Transactivational property of chemicals via medaka glucocorticoid receptor 1b using a stable reporter gene assay

The transactivational property of natural and synthetic chemicals via medaka GR1b was investigated after development of a stable cell line for the reporter gene assay. In our study, cortisol was the most potent agonist among the natural corticoids assayed for potency [EC₅₀ (concentration of agonist provoking a response halfway between the baseline and maximum response) 68 nM] and efficacy. Three artificial corticosteroids, namely, dexamethasone [EC₅₀ 16 nM, relative agonistic activity to cortisol (RAA) 144 %], prednisolone (EC₅₀ 81 nM, RAA 116 %) and clobetasol propionate (EC₅₀ 0.10 nM, RAA 220 %), showed strong agonistic activity and were more potent than the original corticoid, F. All synthetic corticoids used in our study were full agonists.
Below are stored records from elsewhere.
(* ===== verification/JitTrace.v ===== *)
(** * Traces: the code of a whole trace against the interpreter

    A trace is a path of the interpreter, recorded by the tracer: conditional
    branches in the direction they went, jumps and calls followed, returns followed
    where the call was.  The code of the trace runs along the same path as long as
    the branches go as recorded, and otherwise leaves it for a label or an address
    that stands for the program counter the interpreter has. *)

From Stdlib Require Import ZArith Lia Bool List.
From stdpp Require Import base list option gmap.
From S2P Require Import Prelude Alu Meta Codec Replay Interp Isa Mmu X86 Jit JitEmit JitProofs JitMem JitCorrect JitLabels JitFused.

#[local] Open Scope Z_scope.
#[local] Open Scope word_scope.

(** ** Paths *)

Definition cont_pc (d : jit_decode) : Z := jd_pc d +[64] inst_length (jd_inst d).
Definition branch_pc (d : jit_decode) : Z := jd_pc d +[64] jd_imm d.

(** The condition of a branch, on the registers' values. *)
Definition taken (o : rv_op) (a b : Z) : option bool :=
  match o with
  | rv_op_beq => Some (a =? b)
  | rv_op_bne => Some (negb (a =? b))
  | rv_op_blt => Some (a <? b)
  | rv_op_bge => Some (b <=? a)
  | rv_op_bltu => Some (uwrap 64 a <? uwrap 64 b)
  | rv_op_bgeu => Some (uwrap 64 b <=? uwrap 64 a)
  | _ => None
  end.
Definition is_branch (o : rv_op) : bool := match taken o 0 0 with Some _ => true | None => false end.

(** A return to a call of the trace. *)
Definition is_return (d : jit_decode) (cs : list Z) : bool :=
  match jd_op d with
  | Rv rv_op_jalr => (jd_rd d =? rv_ireg_zero) && (jd_rs1 d =? rv_ireg_ra) && (Z.of_nat (length cs) >? 0)
  | _ => false
  end.

(** Where the trace goes on, and the callstack there; [None] at its last
    instruction. *)
Definition next_of (cs : list Z) (d : jit_decode) : option (Z * list Z) :=
  match jd_op d with
  | Rv rv_op_jal => Some (branch_pc d, if jd_rd d =? rv_ireg_ra then cont_pc d :: cs else cs)
  | Rv rv_op_jalr => if is_return d cs then Some (hd 0 cs, tl cs) else None
  | Rv o => Some (if is_branch o && jd_brc d then branch_pc d else cont_pc d, cs)
  | Fused jit_op_call => Some (la_addr d, end_pc d :: cs)
  | Fused _ => Some (end_pc d, cs)
  end.

Fixpoint path (p : Z) (cs : list Z) (ds : list jit_decode) : Prop :=
  match ds with
  | [] => True
  | d :: ds => jd_pc d = p /\ match next_of cs d with Some (p', cs') => path p' cs' ds | None => ds = [] end
  end.

(** ** The interpreter along a path *)

(** The instructions of the guest that an instruction of the trace stands for. *)
Definition retired (d : jit_decode) : Z := match jd_op d with Rv _ => 1 | Fused o => fused_size o end.
Definition retired_all (ds : list jit_decode) : Z := fold_right (fun d n => retired d + n) 0 ds.
Lemma retired_range (d : jit_decode) : 1 <= retired d <= 3.
Proof. unfold retired. destruct (jd_op d) as [o | o]; [lia |]. destruct o; cbn; lia. Qed.
Lemma retired_all_range (ds : list jit_decode) : Z.of_nat (length ds) <= retired_all ds <= 3 * Z.of_nat (length ds).
Proof. induction ds as [| d ds IH]; [cbn; lia |]. cbn [retired_all fold_right length]. pose proof (retired_range d). unfold retired_all in IH. lia. Qed.

Section Guest.
Context (exec_fp : decode -> hart -> Z -> io Z) (fl : flags).

Definition guest_step (d : jit_decode) (h : hart) (M : memory) : option (hart * memory) :=
  match jd_op d with Rv o => inst_step exec_fp fl o d h M | Fused o => fused_step o d h M end.
(** Each where its program counter is. *)
Fixpoint steps (ds : list jit_decode) (h : hart) (M : memory) : option (hart * memory) :=
  match ds with
  | [] => Some (h, M)
  | d :: ds => if jd_pc d =? pc h then p ← guest_step d h M; steps ds (fst p) (snd p) else None
  end.
End Guest.

Section Traces.
Context `{Jit} (exec_fp : decode -> hart -> Z -> io Z) (fl : flags).
Hypothesis (Hmmu : use_mmu = false) (Hrvi : rvi fl = true).

(** The instructions the theorem is about: those that go on, branches, jumps and
    fused groups. *)
Definition covered (d : jit_decode) : bool :=
  match jd_op d with
  | Rv rv_op_jal | Rv rv_op_jalr => true
  | Rv o => straight fl o || is_branch o
  | Fused _ => true
  end.

(** What [exact_at] and [fused_exact] ask of the operands; of a return, that the address compared
    with can be encoded and that the target is the register itself; of another
    [jalr], a base other than [x0] and an even target. *)
Definition ready (cs : list Z) (d : jit_decode) (h : hart) : Prop :=
  match jd_op d with
  | Rv rv_op_jalr =>
      if is_return d cs then jd_imm d = 0 /\ (x86_reg rv_ireg_ra <= 0 \/ hd 0 cs < 2 ^ 31 \/ 0xffffffff <= hd 0 cs)
      else jd_rs1 d <> 0 /\ (get_reg h (jd_rs1 d) + jd_imm d) mod 2 = 0
  | Rv o => exact_at o d h
  | Fused o => fused_exact o d
  end.

(** Along the path, as far as the interpreter follows it. *)
Fixpoint all_ready (cs : list Z) (ds : list jit_decode) (h : hart) (M : memory) : Prop :=
  match ds with
  | [] => True
  | d :: ds =>
      ready cs d h
      /\ match next_of cs d, guest_step exec_fp fl d h M with
         | Some (p, cs'), Some (h', M') => pc h' = p -> all_ready cs' ds h' M'
         | _, _ => True
         end
  end.

(** ** Where control goes *)

(** What a way out of the code stands for. *)
Inductive leaves (e : est) (s : xstate) (p : Z) : exit_ -> Prop :=
  | at_label (l : Z) : e_labels e !! p = Some l -> leaves e s p (To_label l)
  | at_jump (l : Z) : e_jmp_tramp e !! p = Some l -> leaves e s p (To_label l)
  | at_return (l : Z) : e_exit_tramp e !! p = Some l -> leaves e s p (To_label l)
  | at_trace : lookup_trace_slow p <> 0 -> leaves e s p (To_address (lookup_trace_slow p))
  | at_lookup : pfield s P_pc = p -> leaves e s p (To_address lookup_trace_fast).

Lemma leaves_grows (e e' : est) (s : xstate) (p : Z) (x : exit_) : grows e e' -> leaves e s p x -> leaves e' s p x.
Proof.
  intros [_ H1 H2 H3] [l E | l E | l E | E | E]; [apply at_label | apply at_jump | apply at_return | apply at_trace | apply at_lookup];
    eauto using lookup_weaken.
Qed.

(** ** The instruction counter *)

(** What it will be once the pending instructions are counted. *)
Definition counted (s : xstate) (e : est) : Z :=
  uwrap 64 (pfield s P_instret + if update_instret then e_instret e else 0).

(** Nothing of the guest's registers and memory changes. *)
Definition idle (s s' : xstate) : Prop := (forall g, guest_reg s' g = guest_reg s g) /\ mem s' = mem s.
Lemma matches_idle (h : hart) (M : memory) (s s' : xstate) : idle s s' -> matches h M s -> matches h M s'.
Proof.
  intros [Hg Hm] [A [B1 B2] C D E]. split; [exact A | split; intros; rewrite Hg; auto | | | exact E].
  - intros g Hr. rewrite Hg. apply C, Hr.
  - rewrite Hm. exact D.
Qed.

Lemma commit_runs (e : est) (s : xstate) : 0 <= e_instret e < 2 ^ 31 -> in_u 64 (pfield s P_instret) ->
  exists s', run_code documented None (code_of commit_instret e) s = Some (s', Through)
    /\ idle s s' /\ in_u 64 (pfield s' P_instret) /\ counted s' (state_of commit_instret e) = counted s e
    /\ (update_instret = true -> e_instret (state_of commit_instret e) = 0) /\ pfield s' P_pc = pfield s P_pc.
Proof.
  intros He Hs. unfold commit_instret, code_of, state_of, counted, mbind, M_bind, gets. cbn.
  destruct update_instret eqn:Eu; cbn [andb]; [destruct (Z.ltb_spec 0 (e_instret e)) |].
  - cbn - [Z.pow]. unfold const_ok. cbn [Z.eqb Pos.eqb]. rewrite (proj2 (Z.leb_le _ _)), (proj2 (Z.ltb_lt _ _)) by lia. cbn [andb].
    eexists. split; [reflexivity |]. split; [split; reflexivity |]. cbn. split; [apply uwrap_range; lia |].
    rewrite Z.add_0_r, uwrap_idemp, uwrap_add_r. auto 6.
  - exists s. cbn. split; [reflexivity | split; [split; reflexivity | split; [exact Hs | split; [reflexivity | split; [lia | reflexivity]]]]].
  - exists s. cbn. split; [reflexivity | split; [split; reflexivity | split; [exact Hs | split; [reflexivity | split; [discriminate | reflexivity]]]]].
Qed.


(** ** Branches *)

(** The comparison's flags. *)
Lemma cmp_runs (d : jit_decode) (e : est) (s : xstate) : xstate_wf s ->
  exists s', run_code documented None (code_of (emit_cmp d) e) s = Some (s', Through)
    /\ idle s s' /\ pfield s' = pfield s
    /\ flags_ s' = Some (sub_flags 64 (guest_reg s (jd_rs1 d)) (guest_reg s (jd_rs2 d))).
Proof.
  intros [Hr Hz]. destruct d as [pc inst imm op rd rs1 rs2 rs3 brt brc sz]; unfold emit_cmp, rv_ireg_zero; cbn [jd_rs1 jd_rs2].
  (destruct (Z.eq_dec rs2 0) as [-> |]; [| place_of rs2]); (destruct (Z.eq_dec rs1 0) as [-> |]; [| place_of rs1]);
    different; use_places; run_it; constants; run_it;
    eexists; (split; [reflexivity |]);
    (split; [split; [apply scratch_guest; [intros; cbn [xr set_flags set_xr]; lookups; reflexivity | reflexivity] | reflexivity] |]);
    (split; [reflexivity |]); cbn [flags_ set_flags]; lookups; values; change (uwrap 32 0) with 0; change (uwrap 64 0) with 0; rewrite ?uwrap_idemp; rewrite ?Z.lxor_nilpotent; reflexivity.
Qed.

(** The last part of [emit_branch]. *)
Definition branch_exits (d : jit_decode) (cond_ : bool) (bf ibf : cond) (labels : gmap Z Z) : M unit :=
  match labels !! branch_pc d, labels !! cont_pc d with
  | Some branch_l, Some cont_l => ins (as_j bf branch_l);; ins (as_jmp cont_l)
  | branch_i, cont_i =>
      match cond_, branch_i, cont_i with
      | true, Some branch_l, _ =>
          ins (as_j bf branch_l);;
          (if negb (lookup_trace_slow (cont_pc d) =? 0) then ins (as_jmp_abs (lookup_trace_slow (cont_pc d)))
           else emit_jump_fixup (cont_pc d));;
          set_term_pc 0
      | false, _, Some cont_l =>
          ins (as_j ibf cont_l);;
          (if negb (lookup_trace_slow (branch_pc d) =? 0) then ins (as_jmp_abs (lookup_trace_slow (branch_pc d)))
           else emit_jump_fixup (branch_pc d));;
          set_term_pc 0
      | true, None, _ =>
          (if negb (lookup_trace_slow (cont_pc d) =? 0) then ins (as_j_abs ibf (lookup_trace_slow (cont_pc d)))
           else emit_branch_fixup ibf (cont_pc d));;
          set_term_pc (branch_pc d)
      | false, _, None =>
          (if negb (lookup_trace_slow (branch_pc d) =? 0) then ins (as_j_abs bf (lookup_trace_slow (branch_pc d)))
           else emit_branch_fixup bf (branch_pc d));;
          set_term_pc (cont_pc d)
      end
  end.
Lemma emit_branch_parts (d : jit_decode) (cond_ : bool) (bf ibf : cond) :
  emit_branch d cond_ bf ibf
  = (labels ← gets e_labels; commit_instret;; emit_cmp d;; branch_exits d cond_ bf ibf labels;; mret true).
Proof. reflexivity. Qed.

(** A jump through a trampoline: its label stands for the program counter, and
    the label after it is a new one. *)
Definition tramp_spec (m : M unit) (j : Z -> instr) (p : Z) (e : est) : Prop :=
  exists l l', code_of m e = [j l; as_bind l'] /\ l < l' /\ e_next e <= l'
    /\ e_jmp_tramp (state_of m e) !! p = Some l /\ e_labels (state_of m e) = e_labels e
    /\ e_instret (state_of m e) = e_instret e /\ e_callstack (state_of m e) = e_callstack e.

Lemma jump_fixup_spec (p : Z) (e : est) : est_wf e -> tramp_spec (emit_jump_fixup p) as_jmp p e.
Proof.
  intros He. unfold tramp_spec, emit_jump_fixup, create_jump_tramp, push_fixup, code_of, state_of, mbind, M_bind, gets, newLabel, modify, ins. cbn.
  destruct (e_jmp_tramp e !! p) as [l |] eqn:E; cbn.
  - exists l, (e_next e). pose proof (ew_jmp _ He _ _ E) as Hl. cbn in Hl. repeat split; auto; lia.
  - exists (e_next e), (e_next e + 1). repeat split; try lia. apply lookup_insert_eq.
Qed.
Lemma branch_fixup_spec (c : cond) (p : Z) (e : est) : est_wf e -> tramp_spec (emit_branch_fixup c p) (as_j c) p e.
Proof.
  intros He. unfold tramp_spec, emit_branch_fixup, create_jump_tramp, push_fixup, code_of, state_of, mbind, M_bind, gets, newLabel, modify, ins. cbn.
  destruct (e_jmp_tramp e !! p) as [l |] eqn:E; cbn.
  - exists l, (e_next e). pose proof (ew_jmp _ He _ _ E) as Hl. cbn in Hl. repeat split; auto; lia.
  - exists (e_next e), (e_next e + 1). repeat split; try lia. apply lookup_insert_eq.
Qed.
(* ===== verification/Fields.v ===== *)
(** * What a fetched and decoded instruction can hold

    The range of every field of a decoded instruction, for the readers that index
    arrays with registers and add immediates: registers are registers, immediates
    are 32-bit and, where control goes by them, even; the length of a fetched
    instruction is the one its word says. *)

From Stdlib Require Import ZArith Lia Bool List.
From stdpp Require Import base list option.
From S2P Require Import Prelude Operand Meta CompTables Codec Switch Decoder Ckpt Replay Interp Isa Mmu.

#[local] Open Scope Z_scope.
#[local] Open Scope word_scope.

(** ** The fields of a codec *)

Definition src_reg (s : src) : bool :=
  match s with
  | SConst z => (0 <=? z) && (z <? 32)
  | SOp o b => negb (o_signed o) && (0 <=? b) && (2 ^ o_width o + b <=? 32)
  | SCopy _ _ => true
  end.
Definition src_word (s : src) : bool :=
  match s with
  | SConst z => (- 2 ^ 31 <=? z) && (z <? 2 ^ 31)
  | SOp o b => (b =? 0) && (1 <=? o_width o) && (o_width o <=? if o_signed o then 32 else 31)
  | SCopy _ _ => false
  end.
Definition src_even (s : src) : bool :=
  match s with SConst z => z mod 2 =? 0 | SOp o b => (b =? 0) && (1 <=? o_align o) | SCopy _ _ => false end.
Definition is_copy (s : src) : bool := match s with SCopy _ _ => true | _ => false end.

Definition codec_ranges (c : rv_codec) : bool :=
  forallb (fun fs : field * src =>
    match fst fs with
    | F_rs1 => src_reg (snd fs) && negb (is_copy (snd fs))
    | F_rd | F_rs2 => src_reg (snd fs)
    | F_imm => src_word (snd fs)
    | _ => true
    end) (shape_of c).
Lemma codecs_ranges (c : rv_codec) : codec_ranges c = true.
Proof. destruct c; vm_compute; reflexivity. Qed.

Definition is_transfer (o : rv_op) : bool :=
  match o with
  | rv_op_jal | rv_op_beq | rv_op_bne | rv_op_blt | rv_op_bge | rv_op_bltu | rv_op_bgeu => true
  | _ => false
  end.
(** The opcode after expansion. *)
Definition expanded (o : rv_op) : rv_op :=
  if bool_decide (rv_inst_decomp_rv64 o = rv_op_illegal) then o else rv_inst_decomp_rv64 o.
Definition transfer_even (o : rv_op) : bool :=
  negb (is_transfer (expanded o))
  || (mentions (shape_of (rv_inst_codec o)) F_imm
      && forallb (fun fs : field * src => match fst fs with F_imm => src_even (snd fs) | _ => true end) (shape_of (rv_inst_codec o))).
Lemma transfers_even (o : rv_op) : transfer_even o = true.
Proof. apply forall_ops. vm_compute. reflexivity. Qed.

(** ** A well-formed instruction *)

Section Wf.
Context (d : decode) (Hd : wf_decode d).

Lemma field_src (f : field) : get f d = 0 \/ exists s, In (f, s) (shape_of (codec d)) /\ src_wf d (f, s).
Proof using Hd.
  destruct Hd as (_ & [Hs Hz] & _). destruct (mentions (shape_of (codec d)) f) eqn:E; [right | left; exact (Hz f E)].
  unfold mentions in E. apply existsb_exists in E as ([g s] & Hin & Hg). apply bool_decide_eq_true in Hg. cbn in Hg. subst g.
  exists s. split; [exact Hin |]. exact (proj1 (List.Forall_forall _ _) Hs _ Hin).
Qed.

Lemma src_range (f : field) (s : src) : In (f, s) (shape_of (codec d)) ->
  match f with
  | F_rs1 => src_reg s && negb (is_copy s)
  | F_rd | F_rs2 => src_reg s
  | F_imm => src_word s
  | _ => true
  end = true.
Proof using. intros Hin. exact (forallb_In _ _ (f, s) (codecs_ranges (codec d)) Hin). Qed.

Lemma src_reg_ok (f : field) (s : src) : src_wf d (f, s) -> src_reg s = true -> is_copy s = false -> is_reg (get f d).
Proof using.
  destruct s as [z | o b | o b]; cbn [src_wf src_reg is_copy]; [| | discriminate].
  - intros -> H _. rewrite andb_true_iff, Z.leb_le, Z.ltb_lt in H. exact H.
  - intros [Hr _] H _. rewrite !andb_true_iff, !Z.leb_le, negb_true_iff in H. destruct H as [[Hs Hb] Hw].
    rewrite Hs in Hr. unfold in_u in Hr. unfold is_reg. lia.
Qed.

Lemma zero_reg : is_reg 0.
Proof using. unfold is_reg. lia. Qed.

Lemma wf_rs1 : is_reg (rs1 d).
Proof using Hd.
  destruct (field_src F_rs1) as [E | (s & Hin & Hs)]; cbn [get] in *; [rewrite E; apply zero_reg |].
  pose proof (src_range _ _ Hin) as Hr. cbn in Hr. apply andb_true_iff in Hr as [Hr Hc]. apply negb_true_iff in Hc.
  exact (src_reg_ok F_rs1 s Hs Hr Hc).
Qed.
Lemma wf_register (f : field) : f = F_rd \/ f = F_rs2 -> is_reg (get f d).
Proof using Hd.
  intros Hf. destruct (field_src f) as [E | (s & Hin & Hs)]; [rewrite E; apply zero_reg |].
  pose proof (src_range _ _ Hin) as Hr. assert (Hr' : src_reg s = true) by (destruct Hf; subst f; exact Hr).
  destruct (is_copy s) eqn:Hc; [| exact (src_reg_ok f s Hs Hr' Hc)].
  destruct s; try discriminate Hc. cbn [src_wf] in Hs. rewrite Hs. apply wf_rs1.
Qed.

Lemma wf_imm : in_s 32 (imm d).
Proof using Hd.
  destruct (field_src F_imm) as [E | (s & Hin & Hs)]; cbn [get] in *; [rewrite E; unfold in_s; lia |].
  pose proof (src_range _ _ Hin) as Hr. cbn in Hr.
  destruct s as [z | o b | o b]; cbn [src_wf src_word] in *; [| | discriminate].
  - rewrite andb_true_iff, Z.leb_le, Z.ltb_lt in Hr. cbn [get] in Hs. unfold in_s. lia.
  - rewrite !andb_true_iff, Z.eqb_eq, !Z.leb_le in Hr. destruct Hr as [[-> Hw0] Hw]. destruct Hs as [Hs _]. cbn [get] in Hs.
    rewrite Z.sub_0_r in Hs. destruct (o_signed o).
    + apply (in_s_mono (o_width o)); [lia | exact Hs].
    + destruct Hs as [H1 H2]. assert (2 ^ o_width o <= 2 ^ 31) by (apply Z.pow_le_mono_r; lia).
      split; change (32 - 1) with 31; lia.
Qed.

Lemma wf_even : is_transfer (expanded (op d)) = true -> imm d mod 2 = 0.
Proof using Hd.
  intros Ht. pose proof (transfers_even (op d)) as He. unfold transfer_even in He. rewrite Ht in He. cbn [negb orb] in He.
  apply andb_true_iff in He as [Hm He].
  assert (Ec : codec d = rv_inst_codec (op d)) by apply Hd. rewrite <- Ec in Hm, He.
  destruct (field_src F_imm) as [E | (s & Hin & Hs)]; cbn [get] in *; [rewrite E; reflexivity |].
  pose proof (forallb_In _ _ _ He Hin) as Hse. cbn in Hse.
  destruct s as [z | o b | o b]; cbn [src_wf src_even] in *; [| | discriminate].
  - cbn [get] in Hs. rewrite Hs. apply Z.eqb_eq, Hse.
  - rewrite andb_true_iff, Z.eqb_eq, Z.leb_le in Hse. destruct Hse as [-> Ha]. destruct Hs as [_ Hs]. cbn [get] in Hs.
    rewrite Z.sub_0_r in Hs. replace (2 ^ o_align o) with (2 * 2 ^ (o_align o - 1)) in Hs by (rewrite <- Z.pow_succ_r by lia; f_equal; lia).
    apply Z.mod_divide in Hs; [| pose proof (pow2_pos (o_align o - 1) ltac:(lia)); lia].
    apply Z.mod_divide; [lia |]. destruct Hs as [k Hk]. exists (k * 2 ^ (o_align o - 1)). lia.
Qed.
End Wf.

(** What the RV64 decoder leaves. *)
Record ranged (d : decode) : Prop := {
  rg_rd : is_reg (rd d); rg_rs1 : is_reg (rs1 d); rg_rs2 : is_reg (rs2 d);
  rg_imm : in_s 32 (imm d);
  rg_even : transfer_aligned d }.

Lemma expand_fields (d : decode) :
  op (decompress rv_inst_decomp_rv64 d) = expanded (op d) /\ forall f, get f (decompress rv_inst_decomp_rv64 d) = get f d.
Proof. unfold decompress, expanded. destruct (bool_decide _); (split; [reflexivity | intros []; reflexivity]). Qed.

Lemma expand_ranged (d : decode) : wf_decode d -> ranged (decompress rv_inst_decomp_rv64 d).
Proof.
  intros Hd. destruct (expand_fields d) as [He Hf].
  pose proof (Hf F_rd) as E1. pose proof (Hf F_rs1) as E2. pose proof (Hf F_rs2) as E3. pose proof (Hf F_imm) as E4. cbn [get] in *.
  split.
  - rewrite E1. apply (wf_register d Hd F_rd). auto.
  - rewrite E2. apply wf_rs1, Hd.
  - rewrite E3. apply (wf_register d Hd F_rs2). auto.
  - rewrite E4. apply wf_imm, Hd.
  - unfold transfer_aligned. rewrite He, E4. pose proof (wf_even d Hd) as Hev. unfold is_transfer in Hev.
    destruct (expanded (op d)); auto.
Qed.

Lemma decoded_op (fl : isa) (inst : Z) : op (decode_inst fl decode_init inst) = decode_inst_op fl inst.
Proof. unfold decode_inst. rewrite decode_inst_type_shape. apply shape_decode_keeps. Qed.

Lemma decoded_rv64 (inst : Z) : in_u 64 inst -> op (decode_inst_rv64 decode_init inst) <> rv_op_illegal ->
  ranged (decode_inst_rv64 decode_init inst).
Proof.
  intros Hi Ho. apply expand_ranged, decoded_wf; [exact Hi |]. rewrite <- decoded_op.
  intros E. apply Ho. unfold decode_inst_rv64, decompress_inst_rv64. rewrite (proj1 (expand_fields _)), E. reflexivity.
Qed.

(** ** A fetched word *)

Lemma high_word_low (x y m : Z) : 0 <= m < 2 ^ 32 -> (x .| (y <<[64] 32)) .& m = x .& m.
Proof.
  intros Hm. rewrite Z.land_lor_distr_l. replace ((y <<[64] 32) .& m) with 0; [apply Z.lor_0_r |].
  symmetry. apply Z.bits_inj_0. intros n. destruct (Z.leb_spec 0 n); [| rewrite Z.testbit_neg_r by lia; reflexivity].
  rewrite Z.land_spec. destruct (Z.ltb_spec n 32).
  - rewrite testbit_uwrap by lia. rewrite Z.shiftl_spec_low by lia. rewrite andb_false_r. reflexivity.
  - rewrite (testbit_high 32 m n) by (unfold in_u; lia). apply andb_false_r.
Qed.

Lemma fetched (M : memory) (a inst len : Z) :
  bytes M -> inst_fetch (mem_read 2 M) (mem_read 4 M) a = (inst, len) -> in_u 64 inst /\ (inst <> 0 -> len = inst_length inst /\ (len = 2 \/ len = 4 \/ len = 6 \/ len = 8)).
Proof.
  intros HM E. pose proof (mem_read_range 4 M a HM) as Hr. change (8 * Z.of_nat 4) with 32 in Hr.
  unfold inst_fetch in E. rewrite (uwrap_small 32 _ Hr) in E. set (x := mem_read 4 M a) in *.
  assert (Hx : in_u 64 x) by (unfold in_u in *; lia).
  assert (Hlow : forall y m, 0 <= m < 2 ^ 32 -> (x .| (y <<[64] 32)) .& m = x .& m) by (intros; apply high_word_low; assumption).
  assert (Hu : forall y, in_u 64 (x .| (y <<[64] 32)))
    by (intros y; apply lor_range; [lia | exact Hx | apply uwrap_range; lia]).
  unfold inst_length.
  destruct (negb ((x .& 3) =? 3)) eqn:E1.
  { injection E as <- <-. split.
    - apply land_range; [lia | exact Hx | unfold in_u; lia].
    - intros _. rewrite <- Z.land_assoc. change (0xffff .& 0x3) with 3. rewrite E1. auto. }
  destruct (negb ((x .& 0x1c) =? 0x1c)) eqn:E2.
  { injection E as <- <-. split; [exact Hx |]. intros _. rewrite E1, E2. auto. }
  destruct ((x .& 0x3f) =? 0x1f) eqn:E3.
  { injection E as <- <-. split; [apply Hu |]. intros _. rewrite !Hlow by lia. rewrite E1, E2, E3. auto. }
  destruct ((x .& 0x7f) =? 0x3f) eqn:E4; injection E as <- <-.
  - split; [apply Hu |]. intros _. rewrite !Hlow by lia. rewrite E1, E2, E3, E4. auto.
  - split; [unfold in_u; lia | congruence].
Qed.

(** The codec of the immediate shifts has a seven-bit count, for RV128: the RV64
    decoder accepts counts the processor has no bits for. *)
Example decoded_long_shift :
  let d := decode_inst_rv64 decode_init 0x04009093 in
  op d = rv_op_slli /\ rd d = 1 /\ rs1 d = 1 /\ imm d = 64.
Proof. vm_compute. auto. Qed.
Interestingly, melengestrol acetate, a synthetic progestogen, induced luciferase activity in a dose-dependent manner. Based on its EC₅₀ value and RAA of 29 nM and 57 %, respectively, this molecule was assessed as a partial agonist. None of the other steroids and chemicals assayed in our study induced an agonistic response. In conclusion, we successfully developed a stable reporter gene assay that can be used to assess the transactivational property of glucocorticoid-like chemicals toward medaka GR1b.